Six AI tool categories are identified and mapped to disability groups and study counts: large language models (n = 14), speech and language processing (n = 11), intelligent tutoring systems (n = 9), computer vision tools (n = 7), adaptive learning platforms (n = 4) and affective/behaviour recognition systems (n = 2). Benefits include personalised support, reduced cognitive load, improved writing and psychosocial gains. Barriers include algorithmic bias, cost-driven digital divides, institutional policy vacuums and exclusion of disabled students from AI design. Seven priority research gaps emerge from the review findings.

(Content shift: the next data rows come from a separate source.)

Lemma stored_fact item : item ∈ facts -> fact_kind (link_fact item) <> FactUnresolved ->
  fact_id (link_fact item) ∈ map_keys (stored_facts (link_patch_rows p (store_of facts edges))).
Proof. intros Hin Hk. apply stored_fact_keys. right. split; [by exists item|by apply kept_fact]. Qed.
Lemma upserted_edge_ends e :
  (forall item, item ∈ facts -> fact_kind (link_fact item) = FactUnresolved -> references (link_fact item) = []) ->
  e ∈ upsert_edges p ->
  from_fact_id e ∈ map_keys (stored_facts (link_patch_rows p (store_of facts edges))) /\
  to_fact_id e ∈ map_keys (stored_facts (link_patch_rows p (store_of facts edges))).
Proof.
  intros Hunres [([source [kind target]] & [Hs Hr]%elem_of_all_references & ->)|(pair & Hpair & ->)]%(upserted_edge Hl).
  - cbn [fst snd] in Hs, Hr. pose proof (reference_edge_links Hl _ _ _ Hs Hr) as Hlinks.
    assert (fact_id (link_fact source) ∈ map_keys (stored_facts (link_patch_rows p (store_of facts edges)))) as Hfrom.
    { apply stored_fact; [done|]. intros Hk. rewrite (Hunres _ Hs Hk) in Hr. by apply not_elem_of_nil in Hr. }
    inversion Hlinks as [x Hx Heq|f _ _ Hf Heq|f y z _ _ _ _ Hf Heq]; cbn [from_fact_id to_fact_id link_edge].
    + split; [done|]. destruct (proj2 (Hx x) eq_refl) as [Hin _ Htk _ _]. apply stored_fact; [done|].
      intros Hk. rewrite Hk in Htk. by destruct kind.
    + split; [done|]. apply stored_fact_keys. by left.
    + split; [done|]. apply stored_fact_keys. by left.
  - destruct (ln_pairs _ _ _ _ _ _ _ _ _ _ _ Hl) as (base & c & Hpairs).
    destruct (ok_new _ _ _ _ _ _ _ Hpairs pair Hpair) as (Hin & Hex & _).
    destruct (compared_pairs_opposed _ _ _ _ _ (ln_tables _ _ _ _ _ _ _ _ _ _ _ Hl) _ Hin Hex) as (H1 & H2 & [[Hk1 Hk2] _ _]).
    split; (apply stored_fact; [done|congruence]).
Qed.
Lemma kept_edge_ends e : consistent (store_of facts edges) -> e ∈ edges -> fact_edge_id e ∉ remove_edge_ids p ->
  from_fact_id e ∈ map_keys (stored_facts (link_patch_rows p (store_of facts edges))) /\
  to_fact_id e ∈ map_keys (stored_facts (link_patch_rows p (store_of facts edges))).
Proof.
  intros Hcon He Hkept. destruct (Hcon (fact_edge_id e) (row_of_edge e)) as [Hfrom Hto].
  { cbn [store_of stored_edges]. apply map_of_list_get; [by rewrite map_map|].
    by apply (list_elem_of_fmap_2 (fun e => (fact_edge_id e, row_of_edge e))). }
  assert (forall id, id ∈ map_keys (stored_facts (store_of facts edges)) -> from_fact_id e = id \/ to_fact_id e = id ->
    id ∈ map_keys (stored_facts (link_patch_rows p (store_of facts edges)))) as Hends; [|split; apply Hends; auto].
  intros id Hid Htouch. apply stored_fact_keys. right. split.
  - cbn [store_of stored_facts] in Hid. rewrite map_of_list_keys, map_map in Hid.
    apply list_elem_of_fmap in Hid as (item & -> & Hin). by exists item.
  - intros [_ Hall]%removed_facts. by apply Hkept, Hall.
Qed.
End Consistent.

(** C21: applying the patch leaves no edge without its facts, under three conditions:
    the stored edges join stored facts, their identities are distinct, and no
    unresolved fact has references of its own ([Linker.ex_dangling] shows the need
    of the last).  Then every stored edge joins stored facts again once the patch is
    applied; what the patch removes are unresolved facts and unresolved edges that
    lead to them, and a removed fact's edges are all removed. *)
Theorem linked_store_consistent token json_patch repository_id revision_sha units facts edges limits n p n' :
  NoDup (map fact_edge_id edges) -> consistent (store_of facts edges) ->
  (forall item, item ∈ facts -> fact_kind (link_fact item) = FactUnresolved -> references (link_fact item) = []) ->
  link_archaeology_facts token json_patch repository_id revision_sha units facts edges limits n = Ok (p, n') ->
  consistent (link_patch_rows p (store_of facts edges)) /\
  (forall id, id ∈ remove_fact_ids p -> unresolved facts id /\
    forall e, e ∈ edges -> from_fact_id e = id \/ to_fact_id e = id -> fact_edge_id e ∈ remove_edge_ids p) /\
  (forall id, id ∈ remove_edge_ids p -> exists e, e ∈ edges /\ fact_edge_id e = id /\
    is_unresolved_edge e = true /\ unresolved facts (to_fact_id e)).
Proof.
  intros Hids Hcon Hunres (t & st & new & Hl)%link_archaeology_facts_linked.
  split_and!; [|by apply (removed_facts Hl)|by apply (removed_edge Hl)].
  intros id row Hrow. cbn [link_patch_rows stored_edges] in Hrow.
  apply (proj2 (proj2 (upsert_rows_get _ _ _ (delete_rows_wf _ _ (map_of_list_wf _))))) in Hrow as [Hrow|Hrow].
  - apply list_elem_of_fmap in Hrow as (e & [= -> ->] & He). by apply (upserted_edge_ends Hl Hids).
  - apply delete_rows_get in Hrow as [Hrow Hkept]; [|apply map_of_list_wf].
    apply map_of_list_elem, list_elem_of_fmap in Hrow as (e & [= -> ->] & He). by apply (kept_edge_ends Hl Hids).
Qed.
Lemma linked_store_consistent_witness : exists p n',
  link_archaeology_facts never_cancelled (fun _ => Some 100%N) "repo" ex_link_revision ex_link_units ex_link_facts
    [ex_placeholder_edge] default_link_limits 0 = Ok (p, n') /\
  consistent (link_patch_rows p (store_of ex_link_facts [ex_placeholder_edge])).
Proof.
  destruct ex_link_run as (p & n' & Hrun). exists p, n'. split; [exact Hrun|].
  refine (proj1 (linked_store_consistent _ _ _ _ _ _ _ _ _ _ _ _ _ _ Hrun)).
  - apply NoDup_singleton.
  - intros id row Hrow. apply map_of_list_elem, list_elem_of_singleton in Hrow. injection Hrow as -> ->.
    split; apply elemb_true; vm_compute; reflexivity.
  - clear Hrun. intros item Hitem Hk. unfold ex_link_facts in Hitem.
    repeat (apply elem_of_cons in Hitem as [->|Hitem]; [first [discriminate Hk|vm_compute; reflexivity]|]).
    by apply not_elem_of_nil in Hitem.
Defined.

(** * Termination, bounds and cancellation *)


Section Returns.
Context (token : StructuralGraphCancellation) (json_patch : ArchaeologyLinkPatch -> option N).
Context (repository_id revision_sha : string) (units : list ArchaeologyLinkUnit) (facts : list ArchaeologyLinkFact).
Context (edges : list ArchaeologyFactEdge) (limits : ArchaeologyLinkLimits).

Lemma index_includes_returns : returns (index_includes facts).
Proof.
  unfold index_includes. apply (for_each_returns (fun _ => True)); [done| |done]. intros x m _ _.
  apply (for_each_returns (fun _ => True)); [done| |done]. intros y m' _ _. unfold add_include. by case_match.
Qed.
Lemma build_link_tables_returns n : returns (build_link_tables token revision_sha units facts edges n).
Proof.
  unfold build_link_tables. returning.
  - apply returns_lift, for_all_returns. intros x _. unfold check_fact. by repeat case_match.
  - apply returns_lift, index_includes_returns.
  - apply for_each_polling_all. intros m x k _. unfold add_symbols. returning.
Qed.

Section Loops.
Context (t : link_tables) (Ht : tables_ok revision_sha units facts edges t).

Lemma link_lineages_returns st n : returns (link_lineages token t limits units st n).
Proof.
  unfold link_lineages. returning. apply for_each_polling_all. intros s [unit item] k _.
  cbn [link_lineage_item]. returning.
Qed.
Lemma link_references_returns st n : returns (link_references token repository_id revision_sha t limits facts st n).
Proof.
  unfold link_references. apply for_each_polling_all. intros s source k _.
  apply for_each_polling_all. intros s' [kind target] k' _. cbn [link_reference]. returning.
Qed.
Lemma add_predicate_returns m item n : item ∈ facts -> returns (add_predicate token t m item n).
Proof.
  intros Hitem. unfold add_predicate. returning. destruct (predicate_parts _) as [[[operator rhs] subject]|]; [|done].
  destruct (map_get _ _) as [[language dialect]|]; done.
Qed.
Lemma link_group_returns st group n :
  (forall entry, entry ∈ group -> fst entry ∈ facts) ->
  returns (link_group token repository_id revision_sha t limits st group n).
Proof.
  intros Hin. destruct (sorted_group_perm _ _ _ _ _ Ht group Hin) as (l & Hl & _).
  unfold link_group. returning; [apply returns_lift; by rewrite Hl|].
  apply for_each_polling_all. intros s [[x o] [y o']] k _. cbn [link_pair]. returning.
Qed.
Lemma link_contradictions_returns st n :
  returns (link_contradictions token repository_id revision_sha t limits facts edges st n).
Proof.
  unfold link_contradictions. apply returns_polling_bind.
  - apply for_each_polling_all. intros m item k [Hitem _]%elem_of_filter_bool. by apply add_predicate_returns.
  - intros groups n1 Hgroups. apply (for_each_polling_effect _ _ (add_predicate_effect _ _)) in Hgroups as ->.
    returning. apply for_each_polling_all. intros s group k Hgroup. rewrite pushes_omap in Hgroup.
    apply elem_of_push_groups in Hgroup as [key ->]. apply link_group_returns. by intros entry (_ & ? & _)%filed_facts.
Qed.
End Loops.

Lemma link_archaeology_facts_returns n :
  returns (link_archaeology_facts token json_patch repository_id revision_sha units facts edges limits n).
Proof.
  unfold link_archaeology_facts. apply returns_polling_bind; [apply returns_poll|intros _ n1 _].
  case_match; [done|]. case_match; [done|].
  apply returns_polling_bind; [apply build_link_tables_returns|intros t n2 Ht%build_link_tables_ok].
  cbn zeta. case_match; [done|].
  apply returns_polling_bind; [apply link_lineages_returns|intros st1 n3 _].
  apply returns_polling_bind; [apply link_references_returns|intros st2 n4 _].
  apply returns_polling_bind; [by apply link_contradictions_returns|intros st3 n5 _].
  apply returns_polling_bind; [apply returns_lift|intros _ n6 _; returning].
  unfold check_output. case_match; [done|]. apply returns_bind; [apply returns_ok_or|]. intros. by case_match.
Qed.
End Returns.

Lemma link_archaeology_facts_cancellable json_patch repository_id revision_sha units facts edges limits :
  cancellable "Archaeology linker cancelled" (fun token =>
    link_archaeology_facts token json_patch repository_id revision_sha units facts edges limits).
Proof.
  unfold link_archaeology_facts, cancelled. apply cancellable_bind; [apply cancellable_poll|intros _].
  case_match; [apply cancellable_const|]. case_match; [apply cancellable_const|].
  apply cancellable_bind; [|intros t].
  { unfold build_link_tables, add_symbols, cancelled. cancelling. }
  cbn zeta. case_match; [apply cancellable_const|]. apply cancellable_bind; [|intros st1].
  { unfold link_lineages, link_lineage_item, cancelled. cancelling. }
  apply cancellable_bind; [|intros st2].
  { unfold link_references, link_reference, cancelled. cancelling. }
  apply cancellable_bind; [|intros st3].
  { unfold link_contradictions, add_predicate, link_group, link_pair, cancelled. cancelling. }
  cancelling.
Qed.

(** C23: the linker returns, within its bounds, whatever its input: no table is
    indexed at an absent key, a returned patch keeps the three output bounds, and
    a raised flag changes nothing but turns the answer into the cancellation. *)
Theorem linker_returns_within_bounds json_patch repository_id revision_sha units facts edges limits :
  (forall token n, returns (link_archaeology_facts token json_patch repository_id revision_sha units facts edges limits n)) /\
  (forall token n p n',
    link_archaeology_facts token json_patch repository_id revision_sha units facts edges limits n = Ok (p, n') ->
    (len (upsert_edges p) <= max_output_edges limits)%N /\ (output_items p <= max_output_items limits)%N /\
    exists bytes, json_patch p = Some bytes /\ (bytes <= link_max_output_bytes limits)%N) /\
  cancellable "Archaeology linker cancelled" (fun token =>
    link_archaeology_facts token json_patch repository_id revision_sha units facts edges limits).
Proof.
  split_and!; [intros; apply link_archaeology_facts_returns| |apply link_archaeology_facts_cancellable].
  intros token n p n' (t & st & new & Hl)%link_archaeology_facts_linked.
  pose proof (ln_output _ _ _ _ _ _ _ _ _ _ _ Hl) as [Hb (bytes & Hbytes%ok_or_Ok & [Hlen _]%if_Err_Ok)%bind_Ok]%if_Err_Ok.
  apply orb_false_iff in Hb as [?%N.ltb_ge ?%N.ltb_ge]. apply N.ltb_ge in Hlen. eauto.
Qed.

Research limitations/implications

The review is restricted to peer-reviewed, English-language publications, which limits conclusions about research in non-English-speaking contexts and excludes grey literature. The rapidly evolving pace of AI development means some findings may be superseded. These limitations are discussed in a dedicated Limitations section.

Practical implications

Universities should develop disability-inclusive AI policies that explicitly recognise generative AI as a legitimate form of assistive technology, ensure equitable access regardless of cost and integrate AI tools within universal design for learning frameworks.

Social implications

AI holds significant potential to narrow the persistent graduation gap between disabled and non-disabled university students. Realising this requires inclusive design, equitable access and genuine participation by disabled students in shaping the technologies that affect them.

Originality/value

This is the first scoping review in the Journal of Enabling Technologies comprehensively mapping AI-powered assistive technologies for disabled students across all disability categories within higher education. It synthesises the most recent 2024–2026 empirical evidence, presents a PRISMA-ScR flowchart and proposes a structured seven-gap research agenda grounded in the review findings.